*** Opening Information given ***

(* ===== verification/IslandPages.v ===== *)
(** * The pages of the web client

    The router, the page where a guest is chosen or the administrator signs in,
    the map with its panels and its head-up display, and the page to leave by,
    as one machine; and what a zone's panel shows against the lock of its marker. *)

From S2P Require Import Prelude Json Zod JsString WebTypes EventsStore Session WebLib QueryClient MapZones.
From S2P Require AirportView HotelPanel BeachView ShopView ParrotChat BroadcastView Avatar.

(** ** Cards and headings *)

(** Initials, badge, name, note, personality and route of a guest's card.
    (src/frontend/src/features/guest-selection/components/guest-card.tsx:21-87 GuestCard) *)
Record CardTexts : Type := MkCardTexts {
  ct_avatar : option string;
  ct_initials : string;
  ct_badge : string;
  ct_title : string;
  ct_note : string;
  ct_personality : string;
  ct_route : string;
}.
(** (src/frontend/src/features/guest-selection/components/guest-card.tsx:21-87 GuestCard) *)
Definition GuestCard (g : GuestProfile) : CardTexts :=
  MkCardTexts (Avatar.getAvatarDataUri (g_id g)) (getInitials (Some g))
    (match g_priority g with fast => "Fast pass" | standard => "Standard" end)
    (g_name g +:+ " " +:+ g_surname g)
    ("Age " +:+ show_int (g_age g) +:+ " · Passport " +:+
       (match g_passport g with EU => "EU" | non_EU => "non-EU" end))
    (g_personality g)
    (if g_disability g then "Accessible route requested" else "Standard route").

(** Role, name, note and the label to switch the session.
    (src/frontend/src/features/map/components/guest-hud.tsx:50-121 GuestHud) *)
Definition GuestHud (s : SessionState) : option (Role * string * string * string) :=
  match useSession s with
  | None => None
  | Some (AdminSession displayName _) => Some (RoleAdmin, displayName, "Admin observer mode", "Switch session")
  | Some (GuestSession g) =>
      Some (RoleGuest, g_name g +:+ " " +:+ g_surname g,
        (match g_priority g with fast => "fast" | standard => "standard" end) +:+ " guest", "Switch guest")
  end.

(** Label, accent and description of the panel's header.
    (src/frontend/src/features/map/components/zone-panel-shell.tsx:22-25 config) *)
Definition ZonePanelShell (isAdmin : bool) (zoneId : option ZoneId) :
    option string * string * option string :=
  let config := getZone <$> zoneId in
  (z_label <$> config, default "#34d399" (z_accent <$> config),
   if isAdmin then z_adminDescription <$> config else z_description <$> config).

(** ** Signing in as the administrator *)

Section app.
(** [env.adminPasscode] and the profiles of [data/guests.json]. *)
Variable ADMIN_PASSCODE : string.
Variable guests : list GuestProfile.

(** The trimmed passcode, or the error of the field.
    (src/frontend/src/features/guest-selection/components/admin-login-card.tsx:26-28 AdminLoginSchema) *)
Definition AdminLoginSchema (passcode : string) : string + string :=
  let trimmed := trim passcode in
  if truthy trimmed then inr trimmed else inl "Enter the admin passcode.".

(** The passcode to sign in with, or the error that is shown.
    (src/frontend/src/features/guest-selection/components/admin-login-card.tsx:38-54 handleSubmit) *)
Definition handleSubmit (passcode : string) : string + string :=
  if negb (truthy ADMIN_PASSCODE) then inl "Admin login is not configured for this environment."
  else if decide (passcode ≠ ADMIN_PASSCODE) then inl "That admin passcode does not look right."
  else inr passcode.

(** [form.handleSubmit(handleSubmit)]. *)
Definition submit_passcode (text : string) : string + string :=
  match AdminLoginSchema text with
  | inl e => inl e
  | inr passcode => handleSubmit passcode
  end.

(** ** The machine *)

(** (src/frontend/src/app/router.tsx:8-25 router) *)
Inductive Path : Type := Home | Map | Quit.

(** The session is kept in the storage as it changes; the rest is the state of
    the page that is shown.
    (src/frontend/src/features/guest-selection/pages/guest-selection-page.tsx:12-18 GuestSelectionPage)
    (src/frontend/src/features/map/pages/map-page.tsx:17-23 MapPage) *)
Record App : Type := MkApp {
  path : Path;
  app_session : SessionState;
  flipped : bool;
  login_error : option string;
  activeZone : option ZoneId;
}.

(** A page as it is first shown.  The map without a session goes back to the
    selection; the last page clears the session.
    (src/frontend/src/features/map/components/require-session.tsx:10-18 RequireSession)
    (src/frontend/src/features/map/pages/quit-page.tsx:6-10 QuitPage) *)
Definition show_page (p : Path) (s : SessionState) : App :=
  match p with
  | Home => MkApp Home s false None None
  | Map => match useSession s with
           | None => MkApp Home s false None None
           | Some _ => MkApp Map s false None None
           end
  | Quit => MkApp Quit (clearGuest s) false None None
  end.

Inductive AppEvent : Type :=
  | ChooseGuest (index : nat)
  | FlipTo (back : bool)
  | SubmitPasscode (text : string)
  | TypePasscode
  | SwitchSession
  | PressQuit
  | ClickZone (z : ZoneId)
  | PressClose
  | PressKey (key : string)
  | Open (p : Path).

Definition set_zone (z : option ZoneId) (a : App) : App :=
  MkApp (path a) (app_session a) (flipped a) (login_error a) z.

(** What is on the page reacts; [Open] loads a page anew, with the session read
    back from the storage.
    (src/frontend/src/features/guest-selection/pages/guest-selection-page.tsx:20-28 handleSelectGuest)
    (src/frontend/src/features/map/components/guest-hud.tsx:55-62 handleSwitchSession)
    (src/frontend/src/features/map/components/zone-panel-shell.tsx:27-34 onKeyDown)
    (src/frontend/src/features/map/pages/map-page.tsx:69-73 onClose) *)
Definition app_event (e : AppEvent) (a : App) : App :=
  match e, path a with
  | ChooseGuest i, Home =>
      match guests !! i with
      | Some g => show_page Map (selectGuest g (app_session a))
      | None => a
      end
  | FlipTo b, Home => MkApp Home (app_session a) b (login_error a) None
  | SubmitPasscode text, Home =>
      match submit_passcode text with
      | inr passcode => show_page Map (loginAdmin passcode (Some "Admin Observer") (app_session a))
      | inl m => MkApp Home (app_session a) (flipped a) (Some m) None
      end
  | TypePasscode, Home => MkApp Home (app_session a) (flipped a) None None
  | SwitchSession, Map => show_page Home (clearSession (app_session a))
  | PressQuit, Map => show_page Quit (app_session a)
  | ClickZone z, Map => set_zone (Some z) a
  | PressClose, Map => set_zone None a
  | PressKey key, Map =>
      if bool_decide (is_Some (activeZone a)) && bool_decide (key = "Escape") then set_zone None a else a
  | Open p, _ => show_page p (merge (Some (partialize (app_session a))) EMPTY_SESSION_STATE)
  | _, _ => a
  end.
Definition app_run (es : list AppEvent) (a : App) : App := foldl (λ a e, app_event e a) a es.

(** The first visit, with nothing stored. *)
Definition first_visit (p : Path) : App := show_page p (merge None EMPTY_SESSION_STATE).

(** *** Facts *)

(** The map needs a session and the last page has none; a guest is one of the
    profiles, and an administrator holds the configured passcode. *)
Record app_inv (a : App) : Prop := {
  ai_map : path a = Map → is_Some (session (app_session a));
  ai_quit : path a = Quit → session (app_session a) = None;
  ai_zone : is_Some (activeZone a) → path a = Map;
  ai_coherent : coherent (app_session a);
  ai_session : match session (app_session a) with
    | Some (GuestSession g) => g ∈ guests
    | Some (AdminSession _ p) => p = ADMIN_PASSCODE ∧ p ≠ "" ∧ trim p = p
    | None => True
    end;
}.

Definition good_session (s : SessionState) : Prop :=
  coherent s ∧
  match session s with
  | Some (GuestSession g) => g ∈ guests
  | Some (AdminSession _ p) => p = ADMIN_PASSCODE ∧ p ≠ "" ∧ trim p = p
  | None => True
  end.

Lemma show_page_inv p s : good_session s → app_inv (show_page p s).
Proof.
  intros [Hc Hs]. destruct p; cbn.
  - constructor; cbn; done.
  - unfold useSession. destruct (session s) as [x|] eqn:E; constructor; cbn; rewrite ?E; try done;
      by intros [].
  - constructor; cbn; try done; by intros [].
Qed.

Lemma trim_trim s : trim (trim s) = trim s.
Proof. apply trim_idempotent. Qed.

Lemma submit_passcode_spec text p :
  submit_passcode text = inr p ↔ p = ADMIN_PASSCODE ∧ p ≠ "" ∧ trim text = p.
Proof.
  unfold submit_passcode, AdminLoginSchema, handleSubmit, truthy.
  case_bool_decide as Ht; cbn [negb]; [|naive_solver].
  case_bool_decide as Ha; cbn [negb]; [|naive_solver].
  case_decide; naive_solver.
Qed.

Lemma app_event_inv e a : app_inv a → app_inv (app_event e a).
Proof.
  intros Ha. destruct Ha as [Hm Hq Hz Hc Hs].
  assert (app_inv a) as Hi by by constructor.
  assert (∀ z, path a = Map → app_inv (set_zone z a)) as Hset by by constructor.
  assert (∀ b m, path a = Home → app_inv (MkApp Home (app_session a) b m None)) as Hhome.
  { intros b m Hp. constructor; cbn; try done. }
  unfold app_event. destruct e; try (destruct (path a) eqn:Hp; try done; try (by apply Hset); try (by apply Hhome));
    try (rewrite reload_restores by done; by apply show_page_inv).
  - destruct (guests !! index) as [g|] eqn:Hg; [|done]. apply show_page_inv. split; [done|].
    by eapply list_elem_of_lookup_2.
  - destruct (submit_passcode text) as [m|p] eqn:Hsub; [by apply Hhome|].
    apply show_page_inv. apply submit_passcode_spec in Hsub as (-> & Hne & Htr). split; [done|].
    cbn. split_and!; try done. by rewrite <- Htr, trim_trim.
  - by apply show_page_inv.
  - by apply show_page_inv.
  - destruct (_ && _); [by apply Hset|done].
Qed.

Lemma app_run_inv es p : app_inv (app_run es (first_visit p)).
Proof.
  induction es as [|e es IH] using rev_ind.
  - by apply show_page_inv.
  - unfold app_run in *. rewrite foldl_app. by apply app_event_inv.
Qed.

(** Leaving clears everything that was stored. *)
Lemma quit_forgets a e p :
  path a = Map → (e = PressQuit ∨ e = SwitchSession) →
  session (app_session (app_event (Open p) (app_event e a))) = None.
Proof. intros Hp [-> | ->]; unfold app_event; rewrite Hp; by destruct p. Qed.
End app.

(** ** Panels and locks *)

Section panels.
Context {Cache : Type} `{!QueryClient Cache}.

(** What the panels are drawn from. *)
Record Panels : Type := MkPanels {
  pn_session : SessionState;
  pn_events : EventsState;
  pn_airport : AirportView.ArrivalUi Cache;
  pn_hotel : HotelPanel.HotelUi Cache;
  pn_beach : BeachView.BeachUi Cache;
  pn_crab : ShopView.Crab.CrabUi Cache;
  pn_chat : ParrotChat.Chat;
  pn_loading : ZoneId → bool;
  pn_error : option string;
  pn_show : number → string;
}.

Definition panel_guest (p : Panels) : string := default "" (g_id <$> guest (pn_session p)).

Definition landed (p : Panels) : bool :=
  AirportView.useLanded (AirportView.ui_cache (pn_airport p)) (pn_session p).
Definition checked_in (p : Panels) : bool := BeachView.useCheckedIn (panel_guest p) (pn_hotel p).

Inductive PanelContent : Type :=
  | AirportContent (v : AirportView.AirportView)
  | HotelContent (v : HotelPanel.HotelPanelRoot)
  | BeachContent (v : BeachView.BeachPanelView)
  | CrabContent (v : ShopView.Crab.CrabView)
  | ParrotContent (v : ParrotChat.PanelView)
  | BroadcastContent (v : bool * option (list BroadcastEvent)).

(** (src/frontend/src/features/map/components/zone-panel.tsx:16-31 ZonePanelContent) *)
Definition ZonePanelContent (zoneId : ZoneId) (p : Panels) : PanelContent :=
  let isAdmin := useIsAdmin (pn_session p) in
  match zoneId with
  | AirportZone => AirportContent (AirportView.AirportPanel (pn_session p) (pn_airport p))
  | HotelZone => HotelContent (HotelPanel.HotelPanel isAdmin (g_id <$> guest (pn_session p)) (landed p) (pn_hotel p))
  | BeachZone => BeachContent (BeachView.BeachPanel isAdmin (landed p) (checked_in p)
      (BeachView.ActivitiesList (g_id <$> guest (pn_session p)) (pn_show p) (pn_loading p BeachZone) (pn_beach p)))
  | CrabZone => CrabContent (ShopView.Crab.CrabPanel (pn_session p) (landed p) (pn_loading p CrabZone) (pn_crab p))
  | ParrotZone => ParrotContent (ParrotChat.ParrotPanel isAdmin (landed p) (pn_loading p ParrotZone) (pn_error p) (pn_chat p))
  | BroadcastZone => BroadcastContent (BroadcastView.BroadcastPanel isAdmin (pn_events p))
  end.

(** (src/frontend/src/features/map/components/zone-panel.tsx:33-39 ZonePanel) *)
Definition ZonePanel (zoneId : option ZoneId) (p : Panels) : option PanelContent :=
  (λ z, ZonePanelContent z p) <$> zoneId.

(** The panel shows a gate instead of its zone. *)
Definition gated (v : PanelContent) : bool :=
  match v with
  | HotelContent HotelPanel.NotLandedGate
  | BeachContent BeachView.BeachNotLanded | BeachContent BeachView.BeachNotCheckedIn
  | CrabContent ShopView.Crab.CrabNotLanded
  | ParrotContent ParrotChat.NotLandedView => true
  | _ => false
  end.

(** For whoever is signed in, a zone but the lighthouse is locked on the map
    exactly when its panel shows a gate; the lighthouse's panel never does. *)
Lemma locked_iff_gated z p :
  coherent (pn_session p) → is_Some (session (pn_session p)) →
  ParrotChat.participantId (pn_chat p) = g_id <$> guest (pn_session p) →
  gated (ZonePanelContent z p) =
  negb (bool_decide (z = BroadcastZone)) &&
  zone_locked z (useIsAdmin (pn_session p)) (landed p) (checked_in p).
Proof.
  intros [Hg _] [a Ha] Hchat. unfold ZonePanelContent, zone_locked.
  assert (useIsAdmin (pn_session p) = is_admin_session a) as Hadm by (unfold useIsAdmin; by rewrite Ha).
  rewrite Ha in Hg. destruct z; cbn [bool_decide negb andb]; rewrite ?Hadm.
  - unfold AirportView.AirportPanel. rewrite Hadm. by destruct a.
  - unfold HotelPanel.HotelPanel. destruct a; cbn in *; [rewrite Hg|done]. cbn.
    by destruct (landed p).
  - unfold BeachView.BeachPanel. destruct a; [|done]. cbn. by destruct (landed p), (checked_in p).
  - unfold ShopView.Crab.CrabPanel, useGuest. rewrite Hadm. destruct a; [|done]. cbn in *. rewrite Hg.
    by destruct (landed p).
  - unfold ParrotChat.ParrotPanel. rewrite Hchat. destruct a; [|done]. cbn in *. rewrite Hg.
    cbn. by destruct (landed p).
  - done.
Qed.

(** A guest who has not landed finds the lighthouse locked and its panel open. *)
Lemma lighthouse_locked_but_open p g :
  session (pn_session p) = Some (GuestSession g) → landed p = false →
  zone_locked BroadcastZone (useIsAdmin (pn_session p)) (landed p) (checked_in p) = true ∧
  gated (ZonePanelContent BroadcastZone p) = false.
Proof. intros Hs Hl. unfold useIsAdmin. by rewrite Hs, Hl. Qed.
End panels.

*** Closing Information given ***

Lines after the one containing "Definition ZonePanelShell (isAdmin" are not wanted; repeat exactly each line above from the first up to and including it.

(* ===== verification/IslandPages.v ===== *)
(** * The pages of the web client

    The router, the page where a guest is chosen or the administrator signs in,
    the map with its panels and its head-up display, and the page to leave by,
    as one machine; and what a zone's panel shows against the lock of its marker. *)

From S2P Require Import Prelude Json Zod JsString WebTypes EventsStore Session WebLib QueryClient MapZones.
From S2P Require AirportView HotelPanel BeachView ShopView ParrotChat BroadcastView Avatar.

(** ** Cards and headings *)

(** Initials, badge, name, note, personality and route of a guest's card.
    (src/frontend/src/features/guest-selection/components/guest-card.tsx:21-87 GuestCard) *)
Record CardTexts : Type := MkCardTexts {
  ct_avatar : option string;
  ct_initials : string;
  ct_badge : string;
  ct_title : string;
  ct_note : string;
  ct_personality : string;
  ct_route : string;
}.
(** (src/frontend/src/features/guest-selection/components/guest-card.tsx:21-87 GuestCard) *)
Definition GuestCard (g : GuestProfile) : CardTexts :=
  MkCardTexts (Avatar.getAvatarDataUri (g_id g)) (getInitials (Some g))
    (match g_priority g with fast => "Fast pass" | standard => "Standard" end)
    (g_name g +:+ " " +:+ g_surname g)
    ("Age " +:+ show_int (g_age g) +:+ " · Passport " +:+
       (match g_passport g with EU => "EU" | non_EU => "non-EU" end))
    (g_personality g)
    (if g_disability g then "Accessible route requested" else "Standard route").

(** Role, name, note and the label to switch the session.
    (src/frontend/src/features/map/components/guest-hud.tsx:50-121 GuestHud) *)
Definition GuestHud (s : SessionState) : option (Role * string * string * string) :=
  match useSession s with
  | None => None
  | Some (AdminSession displayName _) => Some (RoleAdmin, displayName, "Admin observer mode", "Switch session")
  | Some (GuestSession g) =>
      Some (RoleGuest, g_name g +:+ " " +:+ g_surname g,
        (match g_priority g with fast => "fast" | standard => "standard" end) +:+ " guest", "Switch guest")
  end.

(** Label, accent and description of the panel's header.
    (src/frontend/src/features/map/components/zone-panel-shell.tsx:22-25 config) *)
Definition ZonePanelShell (isAdmin : bool) (zoneId : option ZoneId) :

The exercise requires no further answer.